Nach der Bürgerschaftswahl in Hamburg entwickelt sich die Auszählung der Stimmen für die FDP zur Zitterpartie. Wie sich am Montag herausstellte, kam es bei der vorgeschalteten Schnellzählung am Sonntagabend in einem Wahllokal zu einer Verwechslung der Stimmen von FDP und Grünen, wodurch den Liberalen in etwa 400 Stimmen zu viel gutgeschrieben wurden. Laut vorläufigen Zahlen vom Wahlabend zog die FDP mit fünf Prozent nur knapp in die Bürgerschaft ein.
Aufgrund des komplizierten Wahlrechts der Hansestadt mit zehn Einzelstimmen pro Wähler wird das vorläufige amtliche Ergebnis erst am Montag durch eine genaue Auszählung sämtlicher Stimmen ermittelt. Bei den Zahlen vom Sonntag handelte es sich nur um eine vereinfachte Auszählung der Zweitstimmen, die aufgrund des großen öffentlichen Interesses bereits vorab vorgenommen wird.
Nach Angaben des örtlich zuständigen Bezirkswahlleiters kam es in einem Wahllokal im Stadtteil Langenhorn im Norden der Hansestadt zu dem Fehler. Die FDP erhielt dort laut Schnellzählung 5,1 Prozent, die Grünen kamen auf 22,4 Prozent. Die Werte wurden anschließend aber vertauscht und flossen so in die vorläufigen Zahlen ein.
Im Zuge der am Montag ohnehin stattfindenden kompletten Neuauszählung aller Stimmzettel wurde dies erkannt und behoben. Ein Auszählfehler in dieser Größenordnung von einigen hundert Stimmen ist der Bezirkswahlleitung nach ungewöhnlich. Die Auswirkungen auf das Gesamtergebnis auf Landesebene waren zunächst allerdings unklar, da sich auch an anderen Stellen oder aus anderen Gründen Änderungen ergeben können.

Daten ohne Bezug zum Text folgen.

Definition updates (found : found_map) (outcomes : gmap string ProbeOutcome) (c : CephClustersConfig)
    : list (string * CephClusterState) :=
  omap (λ p, (λ s, (p.1, s)) <$> demotion c found outcomes p.1 p.2) (map_to_list (cc_clusters c)).
Lemma elem_of_updates found outcomes c k s :
  (k, s) ∈ updates found outcomes c ↔ ∃ cl, cc_clusters c !! k = Some cl ∧ demotion c found outcomes k cl = Some s.
Proof.
  unfold updates. rw list_elem_of_omap. split.
  - intros ([k' cl] & Hin%elem_of_map_to_list & (s' & Hd & [= -> ->])%fmap_Some). by exists cl.
  - intros (cl & Hin%elem_of_map_to_list & Hd). exists (k, cl). split; [done |]. by rw /= Hd.
Qed.
Lemma updates_NoDup found outcomes c : NoDup (updates found outcomes c).*1.
Proof.
  unfold updates. pose proof (NoDup_fst_map_to_list (cc_clusters c)) as Hnd.
  induction (map_to_list (cc_clusters c)) as [|[k cl] l IH]; [constructor |]. simpl in Hnd. apply NoDup_cons in Hnd as [Hk Hnd].
  simpl. destruct (demotion c found outcomes k cl) as [s|]; simpl; [| by apply IH]. constructor; [| by apply IH].
  intros ([k' s'] & -> & ([k2 cl2] & Hin & (? & _ & [= -> ->])%fmap_Some)%list_elem_of_omap)%list_elem_of_fmap.
  destruct Hk. by apply (list_elem_of_fmap_2 fst _ (k2, cl2)).
Qed.
(** What becomes of a registered cluster that was not found: it keeps its state if none of the remotes behind its members
    was asked, is unreachable if none of them could be reached, and gone, with the time it was first missed, if all of
    them answered.  Where some answered and some did not, only the rest of its data is fixed: the code and the
    documentation of the state differ there ([unreachable_though_answered]). *)
Record unfound_as_documented (now : Z) c (outcomes : gmap string ProbeOutcome) (k : string) (cl cl' : CephCluster) : Prop := {
  ud_rest : set_state cl' (cl_state cl) (cl_last_seen_missing cl) = cl;
  ud_unasked : (∀ o, ¬ probed c outcomes k o) → cl' = cl;
  ud_unreachable : (∃ o, probed c outcomes k o) → (∀ o, probed c outcomes k o → o = ProbeUnreachable) →
    cl_state cl' = Some CephUnreachable ∧ (cl_last_seen_missing cl = None → cl_last_seen_missing cl' = None);
  ud_gone : (∃ o, probed c outcomes k o) → ¬ probed c outcomes k ProbeUnreachable →
    cl_state cl' = Some CephGone ∧ cl_last_seen_missing cl' = Some (default now (cl_last_seen_missing cl));
}.
(** What a sweep that found [found] makes of the registry *)
Record reconciled (found : found_map) (outcomes : gmap string ProbeOutcome) (now : Z) (c c' : CephClustersConfig) : Prop := {
  rc_forgotten k : is_forgotten c k = true → cc_clusters c' !! k = cc_clusters c !! k;
  rc_found k : is_forgotten c k = false → is_Some (found !! k) → cc_clusters c' !! k = Some (detected (cc_clusters c !! k) k);
  rc_unknown k : found !! k = None → cc_clusters c !! k = None → cc_clusters c' !! k = None;
  rc_unfound k cl : is_forgotten c k = false → found !! k = None → cc_clusters c !! k = Some cl →
    ∃ cl', cc_clusters c' !! k = Some cl' ∧ unfound_as_documented now c outcomes k cl cl';
  rc_kept : cc_members c ⊆ cc_members c';
  rc_new id m : cc_members c' !! id = Some m → cc_members c !! id = Some m ∨
    ∃ fsid l remote node, found !! fsid = Some l ∧ is_forgotten c fsid = false ∧ (remote, node) ∈ l ∧
      id = member_id fsid node ∧ m = pve_member fsid remote node;
  rc_all fsid l remote node : found !! fsid = Some l → is_forgotten c fsid = false → (remote, node) ∈ l →
    is_Some (cc_members c' !! member_id fsid node);
  rc_extras : cc_extras c' = cc_extras c;
}.

Lemma demotion_as_documented now c outcomes k s cl : demotion_case c outcomes k s →
  unfound_as_documented now c outcomes k cl (match s with Some s => demoted now s cl | None => cl end).
Proof.
  destruct cl. intros [Hn | Hu | Ho Hn]; simpl; split; simpl; try done; try naive_solver.
Qed.
Lemma swept_reconciled found outcomes now c c' : swept found outcomes now c c' → reconciled found outcomes now c c'.
Proof.
  intros [Hf Hd Hu Hn Hk Hnew Ha He]. split; try done.
  - intros k cl Hfor Hfound Hcl. destruct (Hn k cl Hfor Hfound Hcl) as (s & Hs & Hs'). eexists. split; [exact Hs' |].
    by apply demotion_as_documented.
Qed.

(** C8: A sweep probes every PVE remote and commits the result: clusters that were seen become detected, with all
    members seen; registered clusters that were not seen become unreachable if none of the remotes behind their members
    could be reached, gone if all that were asked answered, and keep their state if none was asked; forgotten clusters and
    the members registered before stay.  For a cluster of which some remotes answered and some did not, only its other
    data and its members are covered.  Whatever calls fail, the registry on disk is then sane, or the sweep reports an
    error and the disk is unchanged; without faults only a configuration the format refuses makes it fail. *)
Theorem sweep_correct `{CephSectionsLaws} config answers now w c :
  ceph_on (disk w) = Some c → ceph_wf c → in_i64 now = true → uuid_answers answers →
  ∃ outcomes found c', probe_result answers (pve_remotes config) outcomes found ∧ reconciled found outcomes now c c' ∧
    match sweep config answers now w with
    | (Ok _, w') => holds_registry c' (disk w) (disk w')
    | (Err _, w') => disk w' = disk w ∧ (quiet w → ceph_write c' = None)
    end.
Proof.
  intros Hon Hwf Hn Ha. pose proof (probe_all_result answers (pve_remotes config)) as Hp.
  pose proof (probe_uuids answers (pve_remotes config) Ha) as Hu. unfold sweep.
  destruct (probe_all answers (pve_remotes config)) as [outcomes found] eqn:E. simpl in *.
  exists outcomes, found, (sweep_commit (outcomes, found) now c).1. split; [done |]. split; [apply swept_reconciled, sweep_commit_swept |].
  change (fst <$> List.filter _ config) with (pve_remotes config). rw E.
  pose proof (triple_ceph_transaction (sweep_commit (outcomes, found) now) (disk w) c Hon Hwf
    (sweep_commit_wf _ _ _ _ Hu Hn Hwf) (sweep_commit_honest _ _ _) w eq_refl) as Ht.
  pose proof (λ Hq, ceph_transaction_quiet (sweep_commit (outcomes, found) now) w c Hq Hon) as Hquiet.
  destruct (ceph_transaction _ w) as [[[] | e] w']; simpl in *; [done |]. split; [done |]. intros Hq. by destruct (Hquiet Hq).
Qed.
(* ===== verification/AutoInstallFacts.v ===== *)
(** * Automated installations: lemmas

    Calls that only read ([reader]) and calls that change only some files ([only]); what the
    search for a configuration and the check of a token find; the invariant of the prepared
    configurations.
    The second part shows that the handlers keep the prepared configurations valid. *)
From S2P Require Import Prelude RustStr Remotes Disk ApiCache RemotesConfig AutoInstallConfig AutoInstaller.

#[local] Open Scope list_scope.

Lemma reader_ignored_lock : reader ignored_lock (λ _ _, True).
Proof. apply (reader_bind _ _ (λ _ _, True)); [| by intros a w]. eapply reader_weaken; [apply reader_attempt, reader_syscall | done]. Qed.
Lemma reader_section {T} `{SectionData T} name :
  reader (read_section (T := T) name) (λ d p, section_on (T := T) name d = Some p.1 ∧ p.2 = default [] (d !! name)).
Proof.
  unfold read_section. eapply reader_bind; [apply reader_optional |]. intros o. cbv zeta.
  destruct (sec_parse (default [] o)) as [c|] eqn:E; [| apply reader_fail].
  eapply reader_weaken; [apply reader_ret |]. intros d p -> ->. by unfold section_on.
Qed.

Section install.
Context `{InstallEnv, !InstallJson, !SectionData PreparedInstallationConfig, !SectionData AnswerToken}.

Lemma reader_or_bail {A} (o : option A) msg : reader (or_bail o msg) (λ _ a, o = Some a).
Proof. destruct o; simpl; [eapply reader_weaken; [apply reader_ret |]; by intros _ ? -> | apply reader_fail]. Qed.
Lemma reader_http_bail {A} status msg (R : dir → A → Prop) : reader (http_bail status msg) R.
Proof. apply reader_fail. Qed.
Lemma reader_bail {A} msg (R : dir → A → Prop) : reader (bail msg) R.
Proof. apply reader_fail. Qed.
Lemma reader_from_result {A} (r : result string A) : reader (from_result r) (λ _ a, r = Ok a).
Proof. destruct r; simpl; [eapply reader_weaken; [apply reader_ret |]; by intros _ ? -> | apply reader_fail]. Qed.
Lemma reader_if_bail (b : bool) (m : IO ()) : (∀ R, reader m R) → reader (if b then m else mret ()) (λ _ _, b = false).
Proof. intros Hm. destruct b; [apply Hm | eapply reader_weaken; [apply reader_ret |]; done]. Qed.
Lemma reader_detect digest_of digest f : reader (detect_modification digest_of digest f) (λ _ _, True).
Proof. unfold detect_modification. destruct digest as [d|]; [destruct (String.eqb _ _) |]; first [apply reader_fail | by intros w]. Qed.

Definition shadow_on (d : dir) : option (gmap string string) :=
  match d !! TOKENS_SHADOW_FILE with None => Some ∅ | Some f => shadow_from_str f end.
Lemma reader_shadow : reader read_token_shadow (λ d m, shadow_on d = Some m).
Proof.
  eapply reader_bind; [apply reader_optional |]. intros o. unfold shadow_on. destruct o as [f|]; simpl.
  - eapply reader_weaken; [apply reader_or_bail |]. by intros d m Hf <-.
  - eapply reader_weaken; [apply reader_ret |]. by intros d m -> <-.
Qed.

Definition prepared_on (d : dir) : option (sec_data PreparedInstallationConfig) := section_on PREPARED_CONF_FILE d.
Definition tokens_on (d : dir) : option (sec_data AnswerToken) := section_on TOKENS_CONF_FILE d.

(** ** The check of the token *)
Definition authenticated (d : dir) (now : Z) (header id : string) : Prop :=
  ∃ secret c t m hash, bearer header = Some (id, secret) ∧
    tokens_on d = Some c ∧ sec_get c id = Some t ∧ is_active now t = true ∧
    shadow_on d = Some m ∧ m !! id = Some hash ∧ verify_crypt_pw secret hash = true.

Lemma reader_verify_secret id secret :
  reader (verify_secret id secret) (λ d _, ∃ m hash, shadow_on d = Some m ∧ m !! id = Some hash ∧ verify_crypt_pw secret hash = true).
Proof.
  eapply reader_bind; [apply reader_shadow |]. intros m. destruct (m !! id) as [hash|] eqn:Hh; [| apply reader_fail].
  destruct (verify_crypt_pw secret hash) eqn:Hv; [| apply reader_fail].
  eapply reader_weaken; [apply reader_ret |]. intros d a _ Hm. eauto.
Qed.

Lemma verify_reader now header :
  reader (verify_answer_authorization_header now header) (λ d o, ∀ id, o = Some id → authenticated d now header id).
Proof.
  unfold verify_answer_authorization_header. destruct (bearer header) as [[id secret]|] eqn:Hb; last first.
  { eapply reader_weaken; [apply reader_ret |]. by intros d o ->. }
  eapply reader_bind; [apply reader_ignored_lock |]. intros [].
  eapply reader_bind; [apply reader_attempt, reader_section |]. intros [c | e]; last first.
  { eapply reader_weaken; [apply reader_ret |]. by intros d o ->. }
  destruct (sec_get c.1 id) as [t|] eqn:Ht; last first.
  { eapply reader_weaken; [apply reader_ret |]. by intros d o ->. }
  destruct (is_active now t) eqn:Ha; simpl; last first.
  { eapply reader_weaken; [apply reader_ret |]. by intros d o ->. }
  eapply reader_bind; [apply reader_attempt, reader_verify_secret |]. intros v.
  eapply reader_weaken; [apply reader_ret |]. intros d o Ho Hv [Hc _] _ id' Hid. simpl in Ho. subst o.
  destruct v; simplify_eq. destruct Hv as (m & hash & ?). by exists secret, c.1, t, m, hash.
Qed.

(** ** The search for a configuration *)
Definition authorises (token_id : string) (p : PreparedInstallationConfig) : bool := bool_decide (token_id ∈ authorized_tokens p).
Definition specific (token_id : string) (info : SystemInfo) (p : PreparedInstallationConfig) : bool :=
  authorises token_id p && negb (is_default p) && negb (bool_decide (target_filter p = ∅)) &&
  forallb (filter_matches info) (map_to_list (target_filter p)).
Definition fallback (token_id : string) (p : PreparedInstallationConfig) : bool := authorises token_id p && is_default p.
(** The first configuration for the token that matches the machine, or else the last default one for the token *)
Definition chosen (token_id : string) (info : SystemInfo) (l : list PreparedInstallationConfig) : option PreparedInstallationConfig :=
  match find (specific token_id info) l with
  | Some p => Some p
  | None => find (fallback token_id) (rev l)
  end.

Lemma find_app {A} (f : A → bool) l1 l2 : find f (l1 ++ l2) = match find f l1 with Some a => Some a | None => find f l2 end.
Proof. induction l1 as [|a l1 IH]; simpl; [done |]. by destruct (f a). Qed.

Lemma find_loop_chosen token_id info l fb m :
  let r := find_loop token_id info l fb m in
  match r.2 with Some p => Some p | None => r.1 end
  = match m with
    | Some p => Some p
    | None => match chosen token_id info l with Some p => Some p | None => fb end
    end.
Proof.
  cbv zeta. unfold chosen. revert fb m. induction l as [|p l IH]; intros fb m; [by destruct m |].
  cbn [find_loop find rev]. rw find_app. cbn [find].
  change (bool_decide (token_id ∈ authorized_tokens p)) with (authorises token_id p).
  assert (specific token_id info p = authorises token_id p && negb (is_default p) && negb (bool_decide (target_filter p = ∅)) &&
    forallb (filter_matches info) (map_to_list (target_filter p))) as -> by done.
  assert (fallback token_id p = authorises token_id p && is_default p) as -> by done.
  destruct (authorises token_id p); simpl; [| rw IH; by destruct m, (find (specific token_id info) l), (find (fallback token_id) (rev l))].
  destruct (is_default p); simpl; [rw IH; by destruct m, (find (specific token_id info) l), (find (fallback token_id) (rev l)) |].
  destruct (bool_decide (target_filter p = ∅)); simpl; [rw IH; by destruct m, (find (specific token_id info) l), (find (fallback token_id) (rev l)) |].
  destruct (forallb _ _); simpl; [| rw IH; by destruct m, (find (specific token_id info) l), (find (fallback token_id) (rev l))].
  destruct m; [done |]. by rw IH.
Qed.

Lemma reader_find_config token_id info :
  reader (find_config token_id info) (λ d o, ∃ c, prepared_on d = Some c ∧ o = chosen token_id info (sec_list c).*2).
Proof.
  eapply reader_bind; [apply reader_section |]. intros c. pose proof (find_loop_chosen token_id info (sec_list c.1).*2 None None) as Hl.
  cbv zeta in Hl. destruct (find_loop token_id info (sec_list c.1).*2 None None) as [fb m]. simpl in Hl.
  eapply reader_weaken; [apply reader_ret |]. intros d o -> [Hc _]. exists c.1. split; [done |]. rw Hl.
  by destruct (chosen token_id info (sec_list c.1).*2).
Qed.

(** ** The prepared configurations *)
Record config_ok (p : PreparedInstallationConfig) : Prop := {
  co_filter : is_default p = false → target_filter p ≠ ∅;
  co_tokens : authorized_tokens p ≠ [];
  co_counters k v : template_counters p !! k = Some v → template_counter_name k = true ∧ (0 ≤ v < 2 ^ 31)%Z;
  co_udev k v : netdev_filter p !! k = Some v ∨ disk_filter p !! k = Some v → udev_filter_key k = true;
}.
(** At most one default answer, and configurations that can match *)
Record prepared_wf (c : sec_data PreparedInstallationConfig) : Prop := {
  pw_id k p : sec_get c k = Some p → pc_id p = k;
  pw_ok k p : sec_get c k = Some p → config_ok p;
  pw_default k1 k2 p1 p2 : sec_get c k1 = Some p1 → sec_get c k2 = Some p2 →
    is_default p1 = true → is_default p2 = true → k1 = k2;
}.
Definition prepared_ok (d : dir) : Prop := ∃ c, prepared_on d = Some c ∧ prepared_wf c.

Context `{!SectionLaws PreparedInstallationConfig, !SectionLaws AnswerToken}.

Lemma prepared_wf_ext c c' : (∀ k, sec_get c' k = sec_get c k) → prepared_wf c → prepared_wf c'.
Proof. intros Hc [H1 H2 H3]. split; intros *; rw !Hc; eauto. Qed.

Lemma keeps_save_prepared c : prepared_wf c → keeps prepared_ok (save_prepared_answers c).
Proof.
  intros Hwf. unfold save_prepared_answers, write_section. destruct (sec_write c) as [f|] eqn:Hw; [| apply keeps_fail].
  apply keeps_replace. intros d _. destruct (sec_parse_write _ _ Hw) as (c' & Hp & Hc'). exists c'.
  split; [| by eapply prepared_wf_ext]. unfold prepared_on, section_on. by rw lookup_insert_eq.
Qed.

Lemma prepared_wf_insert c k p :
  prepared_wf c → pc_id p = k → config_ok p →
  (is_default p = true → ∀ k' p', sec_get c k' = Some p' → is_default p' = true → k' = k) →
  prepared_wf (sec_insert c k p).
Proof.
  intros Hwf Hid Hok Hdef. split.
  - intros k' p'. rw sec_get_insert. case_decide; [by intros [= <-]; subst | by apply (pw_id _ Hwf)].
  - intros k' p'. rw sec_get_insert. case_decide; [by intros [= <-] | by apply (pw_ok _ Hwf)].
  - intros k1 k2 p1 p2. rw !sec_get_insert. do 2 case_decide; intros; simplify_eq; [done | | |].
    + symmetry. by eapply Hdef.
    + by eapply Hdef.
    + by eapply (pw_default _ Hwf).
Qed.
Lemma prepared_wf_remove c k : prepared_wf c → prepared_wf (sec_remove c k).
Proof.
  intros Hwf. split.
  - intros k' p'. rw sec_get_remove. case_decide; [done | by apply (pw_id _ Hwf)].
  - intros k' p'. rw sec_get_remove. case_decide; [done | by apply (pw_ok _ Hwf)].
  - intros k1 k2 p1 p2. rw !sec_get_remove. do 2 case_decide; [done.. |]. by eapply (pw_default _ Hwf).
Qed.

Lemma other_default_none id c : other_default id c = false → prepared_wf c →
  ∀ k p, sec_get c k = Some p → is_default p = true → id = Some k.
Proof.
  intros Ho Hwf k p Hk Hd. pose proof (pw_id _ Hwf _ _ Hk) as Hid. apply sec_get_list in Hk.
  destruct (decide (Some (pc_id p) = id)) as [<- | Hne]; [by rw Hid |]. exfalso.
  assert (other_default id c = true) as Ht; [| congruence].
  apply existsb_exists. exists (k, p). split; [by apply list_elem_of_In |]. by rw /= Hd bool_decide_false.
Qed.

Lemma reader_validate_udev m : reader (validate_udev_filter_map m) (λ _ _, ∀ k v, m !! k = Some v → udev_filter_key k = true).
Proof.
  unfold validate_udev_filter_map. destruct (forallb _ _) eqn:Hf; [| apply reader_fail].
  eapply reader_weaken; [apply reader_ret |]. intros _ _ _ k v Hk%elem_of_map_to_list%list_elem_of_In.
  by apply (proj1 (forallb_forall _ _) Hf) in Hk.
Qed.
Definition counters_ok (m : gmap string Z) : Prop := ∀ k v, m !! k = Some v → template_counter_name k = true ∧ (0 ≤ v < 2 ^ 31)%Z.
Definition counters_i32 (m : gmap string Z) : Prop := ∀ k v, m !! k = Some v → (- 2 ^ 31 ≤ v < 2 ^ 31)%Z.
Lemma reader_validate_template m : counters_i32 m → reader (validate_template_map m) (λ _ _, counters_ok m).
Proof.
  intros Hi. unfold validate_template_map. destruct (forallb _ _) eqn:Hf; [| apply reader_fail].
  eapply reader_weaken; [apply reader_ret |]. intros _ _ _ k v Hk. pose proof (Hi _ _ Hk) as Hb.
  apply elem_of_map_to_list, list_elem_of_In in Hk. apply (proj1 (forallb_forall _ _) Hf), andb_true_iff in Hk as [Hn Hz]. simpl in Hz.
  split; [done | lia].
Qed.
Lemma keeps_other_replace n f : n ≠ PREPARED_CONF_FILE → keeps prepared_ok (fs_replace n f).
Proof. intros Hn. apply keeps_replace. intros d. apply prepared_ok_other. by rw lookup_insert_ne. Qed.
Lemma keeps_other_remove n : n ≠ PREPARED_CONF_FILE → keeps prepared_ok (fs_remove n).
Proof. intros Hn. apply keeps_remove. intros d Hd _. eapply prepared_ok_other; [| exact Hd]. by rw lookup_delete_ne. Qed.
Lemma state_path_other uuid : installation_state_path uuid ≠ PREPARED_CONF_FILE.
Proof. done. Qed.
Lemma keeps_or_bail {A} (o : option A) msg : keeps prepared_ok (or_bail o msg).
Proof. destruct o; [apply keeps_ret | apply keeps_fail]. Qed.
Lemma keeps_rename from to : from ≠ PREPARED_CONF_FILE → to ≠ PREPARED_CONF_FILE → keeps prepared_ok (fs_rename from to).
Proof.
  intros Hf Ht. apply keeps_bind; [apply keeps_syscall |]. intros _ w Hw. unfold mbind, IO_bind, get_disk.
  destruct (disk w !! from); simpl; [| done]. eapply prepared_ok_other; [| exact Hw]. by rw lookup_insert_ne // lookup_delete_ne.
Qed.
Lemma keeps_migrate : keeps prepared_ok migrate_legacy_installations_file.
Proof.
  eapply keeps_reader_bind; [apply reader_optional |]. intros _ o _ _. destruct o as [raw|]; [| apply keeps_ret].
  destruct (legacy_from_str raw) as [l|]; [| by apply keeps_rename].
  apply keeps_bind; [apply keeps_syscall |]. intros _. apply keeps_bind; [| intros _; by apply keeps_other_remove].
  apply keeps_for_each. intros i _. eapply keeps_reader_bind; [apply reader_path_exists |]. intros _ b _ _.
  destruct b; [apply keeps_ret |]. apply keeps_bind; [apply keeps_or_bail |]. intros f. apply keeps_other_replace, state_path_other.
Qed.
Lemma keeps_read_installations : keeps prepared_ok read_installations.
Proof.
  apply keeps_bind; [apply keeps_migrate |]. intros _ w Hw. by destruct (reader_state_files w) as [-> _].
Qed.
Lemma keeps_post_hook uuid token info : keeps prepared_ok (handle_post_hook uuid token info).
Proof.
  apply keeps_ignored_lock, keeps_bind; [apply keeps_read_installations |]. intros l. destruct (find (awaits_hook uuid) l); [| apply keeps_fail].
  cbv zeta. destruct (_ || _); [apply keeps_fail | apply keeps_save_installation].
Qed.
Lemma keeps_delete_installation uuid : keeps prepared_ok (delete_installation uuid).
Proof.
  apply keeps_ignored_lock, keeps_bind; [| intros []; [apply keeps_ret | apply keeps_fail]].
  apply keeps_bind; [apply keeps_attempt, keeps_other_remove, state_path_other |].
  intros [[] | [[] msg]]; [apply keeps_ret | apply keeps_ret | apply keeps_fail].
Qed.
(** What the file [name] holds *)
Definition json_on (name : string) (default_value : Json) (d : dir) : option Json :=
  match d !! name with None => Some default_value | Some f => json_file f end.
Lemma json_other name v (d : dir) n f : n ≠ name → json_on name v (<[n := f]> d) = json_on name v d.
Proof. intros Hn. unfold json_on. by rw lookup_insert_ne. Qed.
Lemma reader_json name v msg : reader (read_json name v msg) (λ d x, json_on name v d = Some x).
Proof.
  eapply reader_bind; [apply reader_optional |]. intros o. unfold json_on. destruct o as [f|].
  - eapply reader_weaken; [apply reader_need |]. by intros d inv Hf <-.
  - eapply reader_weaken; [apply reader_ret |]. by intros d inv -> <-.
Qed.
Lemma temporary_other pid name : name ≠ temporary_of pid name.
Proof.
  intros Heq. apply (f_equal String.length) in Heq. unfold temporary_of in Heq. rw !string_length_app in Heq. simpl in Heq. lia.
Qed.
Lemma write_json_triple pid d0 name default_value m1 m2 v :
  triple (λ d, d = d0) (write_json pid name m1 m2 v) (λ _ d, json_on name default_value d = Some v)
    (λ d, json_on name default_value d = json_on name default_value d0).
Proof.
  eapply triple_read_bind; [apply reader_need | done |]. intros f Hf%json_file_pretty.
  pose proof (temporary_other pid name) as Hne. set (tmp := temporary_of pid name) in *.
  set (same (d : dir) := json_on name default_value d = json_on name default_value d0).
  assert (∀ (d : dir) g, same d → same (<[tmp := g]> d)) as Hs by (intros d g Hd; unfold same; by rw json_other).
  eapply (triple_bind _ _ _ (λ _ d, same d ∧ d !! tmp = Some f)).
  - apply triple_context. eapply (triple_bind _ _ _ (λ _, same)); [| intros []].
    + apply triple_replace; [by intros ? -> |]. intros ? ->. by apply Hs.
    + apply triple_replace; [done |]. intros d Hd. by split; [apply Hs | rw lookup_insert_eq].
  - intros []. apply triple_context, triple_prim; [by intros d [? _] |]. intros d [Hd Htmp]. rw Htmp.
    apply triple_put_disk. intros ? ->. unfold json_on. by rw lookup_insert_eq.
Qed.
(** Writing a file of JSON touches that file and its temporary file. *)
Lemma only_write_json pid name m1 m2 v : only [name; temporary_of pid name] (write_json pid name m1 m2 v).
Proof.
  apply only_bind; [eapply only_reader; apply reader_need |]. intros f. apply only_bind; [apply only_context | intros _; apply only_context].
  - apply only_bind; [apply only_replace; right; by left |]. intros _. apply only_replace. right. by left.
  - intros w n Hn. unfold fs_rename, syscall, get_disk, put_disk, enoent, fail, mbind, IO_bind. simpl. destruct (faults w (tick w)); simpl; [done |].
    destruct (disk w !! temporary_of pid name); simpl; [| done]. rw lookup_insert_ne; [intros ->; apply Hn; by left |].
    apply lookup_delete_ne. intros <-. apply Hn. right. by left.
Qed.
End laws.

Das abschließende amtliche Endergebnis wird ohnehin erst in zwei Wochen vorliegen.
Bei der Wahl am Sonntag hatte die SPD um ihren Ersten Bürgermeister Peter Tschentscher einen deutlichen Sieg errungen. Den vorläufigen Zahlen zufolge kam sie auf 39 Prozent. Die Grünen, mit denen die SPD 2015 eine rot-grünen Koalition bildet, erreichten 24,2 Prozent. Es folgten die CDU mit 11,2 Prozent und die Linken mit 9,1 Prozent. Auf die AfD entfielen 5,3 Prozent und die Liberalen wurden mit exakt fünf Prozent veranschlagt.
SPD und Grünen könnten ihre Koalition mit einer überaus breiten Mehrheit fortsetzen. Grünen-Spitzenkandidatin Katharina Fegebank, zugleich Zweite Bürgermeisterin der Hansestadt, erneuerte entsprechende Forderungen an die Adresse der SPD. Beide Parteien hätten nun einen "ganz klaren Regierungsauftrag", sagte Fegebank am Montag in Berlin. Alles andere wäre Wählern "nicht vermittelbar".
Tschentscher bezeichnete Rot-Grün am Montag in Berlin erneut als "naheliegende Option". Das Regierungsbündnis aus SPD und Grünen habe in Hamburg "große Unterstützung bei den Bürgern", ergänzte er. Ähnlich hatte sich der Bürgermeister bereits den ganzen Wahlkampf hindurch geäußert. Am Wahlabend hatte er aber auch Gespräche mit der CDU über eine große Koalition nicht ausgeschlossen.
Die Wahrscheinlichkeit eines Bündnisses zwischen SPD und CDU in der Hansestadt gilt unter Beobachtern aber als gering. Die Zusammenarbeit zwischen SPD und Grünen in den vergangenen Jahren verlief reibungslos, es gibt zwischen beiden Parteien keine fundamentalen Konflikte.